2. Insérer le mandrin avec le tissu collé et ajoutez 1x HBSS (Ca ^{2 +-Mg 2 +} sans HBSS, 10 mM HEPES pH du tampon 7,3, à 500 U / ml de pénicilline / streptomycine) jusqu'à couverts.
3. Insérer et fixer une lame de microtome préalablement nettoyées (70% éthanol).
4. Préparer 350 à 450 um tranches et le transfert de les utiliser raccourcie en verre Pipettes Pasteur en plaques de culture de tissus conservés sur la glace.
5. En utilisant une paire de pinces, enlevez soigneusement agarose de chaque tranche et transfert à Millicell membranes culture. Environ 4 tranches peuvent être cultivées sur une membrane dans une plaque de 10 cm de culture de tissu rempli de 6 mL de milieu de culture.
6. Incuber les tranches à 37 ° C et 5% de CO ₂ (milieu de culture: DMEM, 25% 1x HBSS, 25% sérum de veau fœtal, 0,5% de glucose, 1 mM de glutamine, 2,5 mM d'HEPES, pH 7,3). Si on effectue imagerie time-lapse séries on devrait garder le volume de la constante de moyenne. Dans le cas de l'imagerie chronométré série pour un court laps de temps, il suffit de laisser le milieu tel qu'il est. Pour les périodes de culture plus des changements après 12-20 heures est recommandé.

Partie 4: prolongement d'imagerie du nerf spinal au microscope.

1. Nerfs spinaux image plaçant une plaque de 10 cm de culture de tissus, contenant des membranes de la culture avec des tranches de Millicell, sous un microscope droit fluorescentes.
2. Etiquette de l'orientation des membranes de la culture Millicell sur scène microscope pour positionner correctement le point lors de l'imagerie en temps prochain.
3. Prolongement du nerf rachidien à l'aide d'images 4x (ouverture numérique [NA] 0,1), 10x (NA 0,3) ou 20x (NA 0,5) objectifs.

La figure 1 montre une série d'imagerie dépeignant l'excroissance du nerf spinal pendant 20 heures de culture avec des objectifs 4x et 10x.

Figure 1 série d'imagerie d'excroissance du nerf spinal dans une tranche transversale d'un embryon homozygote tauGPF. * = Motoneurones de la moelle épinière ventrale, flèche = DRG. La dorsale (D)-ventral (V) l'axe de la tranche est indiquée. Barres d'échelle: 200 um.
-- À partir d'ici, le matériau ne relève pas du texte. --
(** [subdir] in four parts, one after the other. *)
Definition subdir_make : U os unit :=
  unlink (lit "ff");;
  refuse (mkdir (lit "dd")) ne0 "subdir mkdir dd failed";;
  fd ← open (lit "dd/ff") O_CREATE_RDWR;
  fail_if (fd <? 0) "create dd/ff failed" [];;
  write fd (lit "ff");;
  close fd;;
  refuse (unlink (lit "dd")) ge0 "unlink dd (non-empty dir) succeeded!";;
  refuse (mkdir (lit "/dd/dd")) ne0 "subdir mkdir dd/dd failed";;
  fd ← open (lit "dd/dd/ff") O_CREATE_RDWR;
  fail_if (fd <? 0) "create dd/dd/ff failed" [];;
  write fd (lit "FF");;
  close fd;;
  fd ← open (lit "dd/dd/../ff") 0;
  fail_if (fd <? 0) "open dd/dd/../ff failed" [];;
  r ← read fd 8192;
  fail_if (negb (fst r =? 2) || negb (char_at (snd r) 0 =? 102)) "dd/dd/../ff wrong content" [];;
  close fd;;
  mret tt.
Definition subdir_walk : U os unit :=
  refuse (link (lit "dd/dd/ff") (lit "dd/dd/ffff")) ne0 "link dd/dd/ff dd/dd/ffff failed";;
  refuse (unlink (lit "dd/dd/ff")) ne0 "unlink dd/dd/ff failed";;
  refuse (open (lit "dd/dd/ff") O_RDONLY) ge0 "open (unlinked) dd/dd/ff succeeded";;
  refuse (chdir (lit "dd")) ne0 "chdir dd failed";;
  refuse (chdir (lit "dd/../../dd")) ne0 "chdir dd/../../dd failed";;
  refuse (chdir (lit "dd/../../../dd")) ne0 "chdir dd/../../dd failed";;
  refuse (chdir (lit "./..")) ne0 "chdir ./.. failed";;
  fd ← open (lit "dd/dd/ffff") 0;
  fail_if (fd <? 0) "open dd/dd/ffff failed" [];;
  r ← read fd 8192;
  fail_if (negb (fst r =? 2)) "read dd/dd/ffff wrong len" [];;
  close fd;;
  mret tt.
Definition subdir_refused : U os unit :=
  refuse (open (lit "dd/dd/ff") O_RDONLY) ge0 "open (unlinked) dd/dd/ff succeeded!";;
  refuse (open (lit "dd/ff/ff") O_CREATE_RDWR) ge0 "create dd/ff/ff succeeded!";;
  refuse (open (lit "dd/xx/ff") O_CREATE_RDWR) ge0 "create dd/xx/ff succeeded!";;
  refuse (open (lit "dd") O_CREATE) ge0 "create dd succeeded!";;
  refuse (open (lit "dd") O_RDWR) ge0 "open dd rdwr succeeded!";;
  refuse (open (lit "dd") O_WRONLY) ge0 "open dd wronly succeeded!";;
  refuse (link (lit "dd/ff/ff") (lit "dd/dd/xx")) eq0 "link dd/ff/ff dd/dd/xx succeeded!";;
  refuse (link (lit "dd/xx/ff") (lit "dd/dd/xx")) eq0 "link dd/xx/ff dd/dd/xx succeeded!";;
  refuse (link (lit "dd/ff") (lit "dd/dd/ffff")) eq0 "link dd/ff dd/dd/ffff succeeded!";;
  refuse (mkdir (lit "dd/ff/ff")) eq0 "mkdir dd/ff/ff succeeded!";;
  refuse (mkdir (lit "dd/xx/ff")) eq0 "mkdir dd/xx/ff succeeded!";;
  refuse (mkdir (lit "dd/dd/ffff")) eq0 "mkdir dd/dd/ffff succeeded!";;
  refuse (unlink (lit "dd/xx/ff")) eq0 "unlink dd/xx/ff succeeded!";;
  refuse (unlink (lit "dd/ff/ff")) eq0 "unlink dd/ff/ff succeeded!";;
  refuse (chdir (lit "dd/ff")) eq0 "chdir dd/ff succeeded!";;
  refuse (chdir (lit "dd/xx")) eq0 "chdir dd/xx succeeded!".
Definition subdir_remove : U os unit :=
  refuse (unlink (lit "dd/dd/ffff")) ne0 "unlink dd/dd/ff failed";;
  refuse (unlink (lit "dd/ff")) ne0 "unlink dd/ff failed";;
  refuse (unlink (lit "dd")) eq0 "unlink non-empty dd succeeded!";;
  refuse (unlink (lit "dd/dd")) lt0 "unlink dd/dd failed";;
  refuse (unlink (lit "dd")) lt0 "unlink dd failed".
Definition subdir : U os unit :=
  say "subdir test" [];;
  subdir_make;;
  subdir_walk;;
  subdir_refused;;
  subdir_remove;;
  say "subdir ok" [].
In an extensive comparison of methods to prepare embryonic slice cultures of mid-gestation mouse embryos (E10 - E12), we have observed that a vibratome produces without question the most reliable results with respect to both the overall viability of the cultures and the reproducibility of the nerve outgrowth patterns. In contrast, slices prepared using a McIlwain tissue chopper³ proved to be completely inviable. We originally employed a guillotine method⁴, in which an entire litter of embryos could be simultaneously prepared by slicing with tungsten wires wrapped serially around a cutting grate to produce 400-μm sections¹. Although this technique had the advantage of speed of preparation, it yielded at most one viable section per embryo and showed a large amount of variability in outgrowth parameters. For these reasons, we feel that a vibratome-based method is the superior choice despite the longer time in preparation. Although this solution by necessity requires a vibratome, the results are vastly superior to what has been achieved through other "low-tech" approaches, and thus justifies the investment.